Appeal for calm as toxic slick reaches Russia

A TOXIC spill from China reached Khabarovsk in Russia yesterday, and the region’s governor appealed for calm in the Far Eastern Russian city, where residents have crammed their apartments with bottles, pails, pans and even bathtubs full of fresh water.

Appeal for calm as toxic slick reaches Russia

The dreaded slick, which extends for 110 miles, entered the city limits five weeks after a chemical plant explosion in China's northeast spewed 100 tons of benzene, nitrobenzene and other toxins into the Songhua River. The November 13 accident shut off running water to the city of Harbin's 3.8 million people for five days.

The Songhua becomes the Amur river in Russia, and Natalya Zimina, a spokeswoman for the regional administration, said levels in the Amur were normal and water supplies to the city of 580,000 would be maintained.

The slick has been floating downstream and entered Russian territory last week. It could take four days or more to pass through Khabarovsk, but experts warn the ecological effects will last longer.

Benzene and nitrobenzene are heavier than water and they are settling on the river bottom or sticking to the ice.

Come spring, melting ice will pollute not just the river water, but also the banks, according to Yevgeny Rozhkov of the Far East Meteorological Agency.

Tons of carbon are being used to filter out contamination from water supplies taken from the Amur River, which normally provides the city with all its water.

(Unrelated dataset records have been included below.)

Definition config_short_window : Engine.Config :=
  {| Engine.cfg_significance := Fin (5 # 100);
     Engine.cfg_min_half_life := Fin 5;
     Engine.cfg_max_half_life := Fin 120;
     Engine.cfg_rolling_window := 60;
     Engine.cfg_entry_z := Fin 2;
     Engine.cfg_exit_z := Fin (1 # 2);
     Engine.cfg_stop_z := Fin (7 # 2);
     Engine.cfg_lookback_zscore := 60;
     Engine.cfg_max_pairs := 20;
     Engine.cfg_max_portfolio_drawdown := Fin (15 # 100) |}.

Definition run_of (config : Engine.Config) (prices : Tester.DataFrame)
  : result Engine.run_result :=
  Engine.run lstsq_needs_three adfuller_significant coint_significant corr_high
    mean_zero std_one rolling_unused rolling_unused rational_sqrt power_stub
    moment_stub moment_stub moment_stub loc_all loc_all config prices None None.

(** Two instruments on a training window of 252 rows, without and with three
    trading rows after it. *)
Definition panel_training : Tester.DataFrame :=
  [("A", repeat (Fin 10) 252); ("B", repeat (Fin 20) 252)].

Definition panel_trading : Tester.DataFrame :=
  [("A", (repeat (Fin 10) 252 ++ [Fin 10; Fin 11; Fin 12])%list);
   ("B", (repeat (Fin 20) 252 ++ [Fin 20; Fin 20; Fin 21])%list)].

Definition ran_port (r : result Engine.run_result) : list float :=
  match r with
  | Ok (Engine.Ran port _ _ _) => port
  | _ => []
  end.

Definition ran_pair_results (r : result Engine.run_result) : list (string * list float) :=
  match r with
  | Ok (Engine.Ran _ pair_results _ _) => pair_results
  | _ => []
  end.

Definition ran_metrics (r : result Engine.run_result) : dict :=
  match r with
  | Ok (Engine.Ran _ _ metrics _) => metrics
  | _ => []
  end.

Definition ran_selected (r : result Engine.run_result) : list Tester.pair_record :=
  match r with
  | Ok (Engine.Ran _ _ _ selected) => selected
  | _ => []
  end.

(** Daily returns with a gain, a gap, a loss and a flat day. *)
Definition returns_mixed : list float :=
  [Fin (1 # 100); NaN; Fin (-1 # 50); Fin 0].

(** Daily returns whose gain is three times the loss. *)
Definition returns_gainful : list float :=
  [Fin (3 # 100); Fin (-1 # 100); Fin 0].

Definition dict_of (r : result dict) : dict :=
  match r with
  | Ok d => d
  | Raise _ => []
  end.

(** The half-Kelly sizer, and a monitor with the default limit after a value
    of zero. *)
Definition sizer_default : Risk.PositionSizer :=
  {| Risk.kelly_fraction := Fin (1 # 2) |}.

Definition monitor_at_zero : Risk.DrawdownMonitor :=
  {| Risk.max_drawdown := Fin (15 # 100); Risk.peak := Fin 1;
     Risk.current_value := Fin 0; Risk.is_stopped := true |}.

(** A manager with the default limits and the default, empty sector map; sets
    iterated in order of first occurrence. *)
Definition manager_default : Sector.SectorConstraintManager :=
  {| Sector.max_sector_net := Fin (15 # 100);
     Sector.max_sector_gross := Fin (30 # 100);
     Sector.sector_map := [] |}.

Definition first_occurrence (l : list string) : list string :=
  nodup string_dec l.

Definition sizes_A_B : dict := [("A/B", Fin (1 # 2))].

End ExamplesMore.

(** * Theorems *)

(** ** Order on extended numbers *)

Lemma flt_Fin (p q : Q) : flt (Fin p) (Fin q) = true <-> p < q.
Proof.
  unfold flt. rewrite Qlt_alt. destruct (p ?= q); split; congruence.
Qed.

Lemma flt_Fin_false (p q : Q) : flt (Fin p) (Fin q) = false <-> q <= p.
Proof.
  split; intros H.
  - destruct (Qlt_le_dec p q) as [L|L]; [|exact L].
    apply flt_Fin in L. congruence.
  - destruct (flt (Fin p) (Fin q)) eqn:E; [|reflexivity].
    apply flt_Fin in E. exfalso. lra.
Qed.

Lemma fle_Fin (p q : Q) : fle (Fin p) (Fin q) = true <-> p <= q.
Proof. apply Qle_bool_iff. Qed.

Lemma fle_Fin_false (p q : Q) : fle (Fin p) (Fin q) = false <-> q < p.
Proof.
  unfold fle. split; intros H.
  - apply Qnot_le_lt. intros Hle. apply Qle_bool_iff in Hle. congruence.
  - destruct (Qle_bool p q) eqn:E; [|reflexivity].
    apply Qle_bool_iff in E. exfalso. lra.
Qed.

Ltac float_cases :=
  repeat match goal with
    | a : float |- _ => destruct a
    end;
  unfold fgt, fge in *;
  repeat match goal with
    | H : flt (Fin _) (Fin _) = true |- _ => apply flt_Fin in H
    | H : flt (Fin _) (Fin _) = false |- _ => apply flt_Fin_false in H
    | H : fle (Fin _) (Fin _) = true |- _ => apply fle_Fin in H
    | H : fle (Fin _) (Fin _) = false |- _ => apply fle_Fin_false in H
    end;
  try match goal with
    | |- flt (Fin _) (Fin _) = true => apply flt_Fin
    | |- flt (Fin _) (Fin _) = false => apply flt_Fin_false
    | |- fle (Fin _) (Fin _) = true => apply fle_Fin
    | |- fle (Fin _) (Fin _) = false => apply fle_Fin_false
    end;
  try lra;
  try (cbn in *; first [reflexivity | discriminate]).

Lemma flt_fle (a b : float) : flt a b = true -> fle a b = true.
Proof. intros H. float_cases. Qed.

Lemma fle_flt_false (a b : float) : fle a b = true -> flt b a = false.
Proof. intros H. float_cases. Qed.

Lemma fle_trans (a b c : float) : fle a b = true -> fle b c = true -> fle a c = true.
Proof. intros H1 H2. float_cases. Qed.

Lemma fle_flt_trans (a b c : float) :
  fle a b = true -> flt b c = true -> flt a c = true.
Proof. intros H1 H2. float_cases. Qed.

Lemma flt_fle_trans (a b c : float) :
  flt a b = true -> fle b c = true -> flt a c = true.
Proof. intros H1 H2. float_cases. Qed.

Lemma flt_not_nan (a b : float) : flt a b = true -> isnan a = false /\ isnan b = false.
Proof. intros H. split; float_cases. Qed.

Lemma fle_not_nan (a b : float) : fle a b = true -> isnan a = false /\ isnan b = false.
Proof. intros H. split; float_cases. Qed.

Lemma fle_fopp_Fin (p q : Q) : - p <= q -> fle (fopp (Fin p)) (Fin q) = true.
Proof. intros H. cbn [fopp]. apply fle_Fin. rewrite Qred_correct. exact H. Qed.

(** ** Arrays and loops *)

Lemma getitem_app {A : Type} (pre : list A) (v : A) (post : list A) :
  getitem (pre ++ v :: post) (length pre) = Ok v.
Proof.
  unfold getitem. rewrite nth_error_app2 by lia.
  now rewrite Nat.sub_diag.
Qed.

Lemma update_app {A : Type} (pre : list A) (z v : A) (post : list A) :
  update (pre ++ z :: post) (length pre) v = pre ++ v :: post.
Proof. induction pre as [|h pre IH]; simpl; [reflexivity | now rewrite IH]. Qed.

Lemma setitem_app {A : Type} (pre : list A) (z v : A) (post : list A) :
  setitem (pre ++ z :: post) (length pre) v = Ok (pre ++ v :: post).
Proof.
  unfold setitem.
  assert (H : Nat.ltb (length pre) (length (pre ++ z :: post)) = true).
  { apply Nat.ltb_lt. rewrite length_app. simpl. lia. }
  rewrite H. now rewrite update_app.
Qed.

Lemma zip_with_combine (f : float -> float -> float) (a b : list float) :
  length a = length b ->
  zip_with f a b = Ok (map (fun ab => f (fst ab) (snd ab)) (combine a b)).
Proof.
  revert b. induction a as [|p a IH]; intros [|q b] H; simpl in *; try discriminate.
  - reflexivity.
  - rewrite IH by lia. reflexivity.
Qed.

(** ** The recursive estimator *)

Module KalmanFacts.
Import Kalman.
Section KalmanFacts.

Variable np_sqrt : float -> float.
Variable self : KalmanHedgeRatio.

(** [online_update] computes what one iteration of [filter] computes: always
    on numpy floats, and on Python floats when the innovation variance is not
    zero; when it is zero, Python's division raises. *)
Lemma online_locals_numpy (Vw y x b p : float) :
  online_locals np_truediv self Vw y x b p = Ok (filter_step self Vw b p x y).
Proof. reflexivity. Qed.

Lemma online_locals_python (Vw y x b p : float) :
  online_locals py_truediv self Vw y x b p
  = if feqb (l_S (filter_step self Vw b p x y)) zero then Raise ZeroDivisionError
    else Ok (filter_step self Vw b p x y).
Proof.
  unfold online_locals, py_truediv. cbn [filter_step l_S].
  destruct (feqb _ zero); reflexivity.
Qed.

Lemma replay_cons (truediv : float -> float -> result float) (y x : float)
  (obs : list (float * float)) (b p : float) :
  replay truediv self ((y, x) :: obs) b p
  = (r <- online_update truediv self y x b p ;;
     tl <- replay truediv self obs (step_beta r) (step_P r) ;;
     Ok (r :: tl)).
Proof.
  cbn [replay]. destruct (online_update truediv self y x b p) as [[[bn pn] e]|];
    reflexivity.
Qed.

Lemma trace_cons (Vw y x : float) (obs : list (float * float)) (b p : float) :
  let l := filter_step self Vw b p x y in
  trace self Vw ((y, x) :: obs) b p
  = (l_beta l, l_P l, l_e l) :: trace self Vw obs (l_beta l) (l_P l).
Proof. reflexivity. Qed.

Lemma innovations_cons (Vw y x : float) (obs : list (float * float)) (b p : float) :
  let l := filter_step self Vw b p x y in
  innovations self Vw ((y, x) :: obs) b p
  = l_S l :: innovations self Vw obs (l_beta l) (l_P l).
Proof. reflexivity. Qed.

Lemma online_update_numpy (Vw y x b p : float) :
  py_truediv (delta self) (Fin 1 - delta self)%float = Ok Vw ->
  let l := filter_step self Vw b p x y in
  online_update np_truediv self y x b p = Ok (l_beta l, l_P l, l_e l).
Proof.
  intros HVw l. unfold online_update. rewrite HVw. cbn [bind].
  rewrite online_locals_numpy. reflexivity.
Qed.

Lemma online_update_python (Vw y x b p : float) :
  py_truediv (delta self) (Fin 1 - delta self)%float = Ok Vw ->
  let l := filter_step self Vw b p x y in
  online_update py_truediv self y x b p
  = if feqb (l_S l) zero then Raise ZeroDivisionError
    else Ok (l_beta l, l_P l, l_e l).
Proof.
  intros HVw l. unfold online_update. rewrite HVw. cbn [bind].
  rewrite online_locals_python. fold l. destruct (feqb (l_S l) zero); reflexivity.
Qed.

Lemma replay_numpy (Vw : float) (obs : list (float * float)) (b p : float) :
  py_truediv (delta self) (Fin 1 - delta self)%float = Ok Vw ->
  replay np_truediv self obs b p = Ok (trace self Vw obs b p).
Proof.
  intros HVw. revert b p.
  induction obs as [|[y x] obs IH]; intros b p; [reflexivity|].
  rewrite replay_cons, trace_cons, (online_update_numpy Vw y x b p HVw).
  cbn [bind step_beta step_P fst snd]. rewrite IH. reflexivity.
Qed.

"We have done everything we could to safeguard and filter the water and we do not plan to cut off water to Khabarovsk," said Governor Viktor Ishayev. He appealed to residents to keep calm.

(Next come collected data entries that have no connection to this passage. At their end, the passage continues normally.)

Lemma fmap_iso_plain (d : dict) :
  (∀ k t, d !! k ≠ Some (VDatetime t)) ↔ iso_value <$> d = d.
Proof.
  split.
  - intros Hno. apply map_eq. intros k. rewrite lookup_fmap.
    destruct (d !! k) as [v|] eqn:Hk; [|done]. cbn. f_equal.
    apply iso_value_fixed. intros t ->. by apply (Hno k t).
  - intros Hfix k t Hk.
    assert (Hk' : (iso_value <$> d) !! k = Some (VStr (isoformat t)))
      by by rewrite lookup_fmap, Hk.
    rewrite Hfix, Hk in Hk'. discriminate.
Qed.

(** The result of [serialize_doc] is plain; the plain documents are exactly
    the ones it returns as they are; so serializing twice is serializing
    once. *)
Theorem serialize_doc_plain (doc : dict) :
  plain (serialize_doc doc)
  ∧ (serialize_doc doc = doc ↔ plain doc)
  ∧ serialize_doc (serialize_doc doc) = serialize_doc doc.
Proof.
  assert (Hout : plain (serialize_doc doc)).
  { split.
    - rewrite serialize_doc_unfold, lookup_fmap.
      destruct (doc !! "_id") eqn:Hd.
      + by rewrite lookup_insert_ne, lookup_delete_eq.
      + by rewrite Hd.
    - intros k t. rewrite serialize_doc_unfold, lookup_fmap.
      destruct (_ !! k) as [[]|]; done. }
  assert (Hfix : ∀ d, plain d → serialize_doc d = d).
  { intros d [Hid Hno]. rewrite serialize_doc_unfold, Hid.
    by apply fmap_iso_plain. }
  split_and!; [done| |by apply Hfix].
  split; [|apply Hfix].
  intros Heq. by rewrite <- Heq.
Qed.

(** The field names of the result: those of the document, with [_id]
    replaced by [id] when the document has [_id]. *)
Theorem serialize_doc_dom (doc : dict) :
  dom (serialize_doc doc)
  = if decide ("_id" ∈ dom doc) then {[ "id" ]} ∪ dom doc ∖ {[ "_id" ]} else dom doc.
Proof.
  rewrite serialize_doc_unfold, dom_fmap_L.
  case_decide as Hid.
  - apply elem_of_dom in Hid as [v ->].
    by rewrite dom_insert_L, dom_delete_L.
  - apply not_elem_of_dom in Hid. by rewrite Hid.
Qed.

(** ** More on the list handler *)

Lemma lt_None_r (a : value) : lt a VNone = None.
Proof. by destruct a. Qed.

(** One key that is [None] among two or more makes the sort raise. *)
Lemma sort_reverse_None_key (key : dict → value) (l : list dict) :
  Exists (λ d, key d = VNone) l → (2 ≤ List.length l)%nat →
  sort_reverse key l = None.
Proof.
  induction l as [|x xs IH]; intros Hex Hlen; [cbn in Hlen; lia|].
  cbn [sort_reverse].
  destruct (sort_reverse key xs) as [l''|] eqn:Hsort; [|done]. cbn.
  pose proof (sort_reverse_perm _ _ _ Hsort) as Hperm.
  destruct l'' as [|y ys].
  { apply Permutation_nil_l in Hperm. subst xs. cbn in Hlen. lia. }
  cbn [insert_reverse].
  apply Exists_cons in Hex as [Hx|Hxs].
  { by rewrite Hx. }
  destruct (decide (2 ≤ List.length xs)%nat) as [Hlen'|Hlen'].
  { specialize (IH Hxs Hlen'). congruence. }
  destruct xs as [|z [|z' xs]]; [by apply Exists_nil in Hxs| |cbn in Hlen'; lia].
  apply Exists_cons in Hxs as [Hz|Hnil]; [|by apply Exists_nil in Hnil].
  cbn in Hsort. injection Hsort as <- <-.
  by rewrite Hz, lt_None_r.
Qed.

(** With at most one published post nothing is compared, and the list
    handler returns that post, serialized, whatever its fields are. *)
Theorem list_posts_at_most_one (st : database) :
  db_failure st = None →
  (List.length (published_posts st) ≤ 1)%nat →
  list_posts (Some st) = (Return (serialize_doc <$> published_posts st), Some st).
Proof.
  intros Hup Hlen. rewrite list_posts_run by done.
  destruct (published_posts st) as [|d [|d' l]]; [done|done|cbn in Hlen; lia].
Qed.

Lemma list_posts_at_most_one_witness :
  list_posts (Some Sample.store_hello)
  = (Return [serialize_doc Sample.hello_doc], Some Sample.store_hello).
Proof.
  assert (Hpub : published_posts Sample.store_hello = [Sample.hello_doc]) by by_eval.
  rewrite <- (list_fmap_singleton serialize_doc), <- Hpub.
  apply (list_posts_at_most_one Sample.store_hello); [reflexivity|].
  rewrite Hpub. cbn. lia.
Defined.

(** With two or more published posts, one of which has no timestamp in
    [published_at] nor in [created_at], the keys do not compare: the list
    handler raises a [TypeError] that nobody catches. *)
Theorem list_posts_missing_timestamp (st : database) :
  db_failure st = None →
  (2 ≤ List.length (published_posts st))%nat →
  Exists (λ d, sort_key d = VNone) (published_posts st) →
  list_posts (Some st) = (Raise "TypeError", Some st).
Proof.
  intros Hup Hlen Hex. rewrite list_posts_run by done.
  by rewrite sort_reverse_None_key.
Qed.

Lemma list_posts_missing_timestamp_witness :
  list_posts (Some Sample.store_bare) = (Raise "TypeError", Some Sample.store_bare).
Proof.
  assert (Hpub : published_posts Sample.store_bare = [Sample.hello_doc; Sample.bare_doc])
    by by_eval.
  apply (list_posts_missing_timestamp Sample.store_bare); [reflexivity| |]; rewrite Hpub.
  - cbn. lia.
  - apply Exists_cons_tl, Exists_cons_hd. by_eval.
Defined.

Officials have set up a telephone hotline to field calls from worried residents, who have filled their apartments with bottles, pots and pans and even baths filled with water.

Irina Zakonnikova's family stopped using tap water yesterday, even though callers to the hotline were assured that it was "absolutely safe" to wash and cook with running water.

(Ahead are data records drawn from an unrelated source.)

(** C9, as the code has it. The routes the function stores are, in order,
    those of the accepted pairs that are not default routes, each with the
    prefix its own destination token stands for: 32 without a /cidr part,
    else the int strtol reads after the slash, handed over as a guint32.
    A token stands for no prefix only when strtol reports an error on its
    cidr part; the value read is not compared with 0 or 32, so a pair with
    valid addresses is stored whatever prefix its token stands for, and a
    stored prefix lies in [0,32] exactly when the token's does. *)
Theorem stored_prefix_is_own_token_prefix (P : Platform) (options : gmap string string)
    (cfg : NMIP4Config) (gw : Z) (str : string) :
  lookup_routes_option options = Some str ->
  config_routes (ip4_config (real_ip4_process_classless_routes P options cfg gw))
  = config_routes cfg ++
    (if Nat.even (List.length (g_strsplit str " "))
     then omap (pair_route P) (pairs_of (g_strsplit str " "))
     else []) /\
  (forall pr r,
     pair_route P pr = Some r ->
     exists c, token_prefix P pr.1 = Some c /\ route_prefix r = to_uint32 c /\
               (prefix_in_range r <-> 0 <= c <= 32)) /\
  (forall pr c a g,
     token_prefix P pr.1 = Some c ->
     inet_pton (dest_text pr.1) = Some a ->
     inet_pton pr.2 = Some g ->
     ~ (c = 0 /\ a = 0) ->
     pair_route P pr
     = Some {| route_dest := a; route_prefix := to_uint32 c; route_next_hop := g |}) /\
  (forall tok, token_prefix P tok = None <-> is_Some (cidr_rejected P tok)) /\
  (forall tok, strchr_cut tok "/" = None -> token_prefix P tok = Some 32).
Proof.
  intros Hstr. split.
  { rewrite (process_cases P options cfg gw str Hstr).
    destruct (Nat.even (List.length (g_strsplit str " "))).
    - by rewrite route_loop_config.
    - simpl. by rewrite app_nil_r. }
  split; [apply pair_route_prefix|].
  split; [apply pair_route_stored|].
  split; [apply token_prefix_none|].
  intros tok Hno. unfold token_prefix. by rewrite Hno.
Qed.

"We are trying to keep ourselves from panicking, but of course there is fear," she said.

"Residents have stocked up on water and this should be enough to last them for two to three days," said Vladimir Ott, the regional chief of the Federal Natural Resources Service.

The regional administration has already banned fishing on the Amur possibly for up to two years and residents have filled their freezers with frozen fish.

But some people are flouting the ban despite the health risks. Galina Denisova, a 69-year-old retiree, stood at a bus stop in sub-zero temperatures, hawking fish. She said her husband had caught the fish in the Amur that morning.

"I have a small pension, so I eat freshly-caught fish myself and make money from selling it," she said.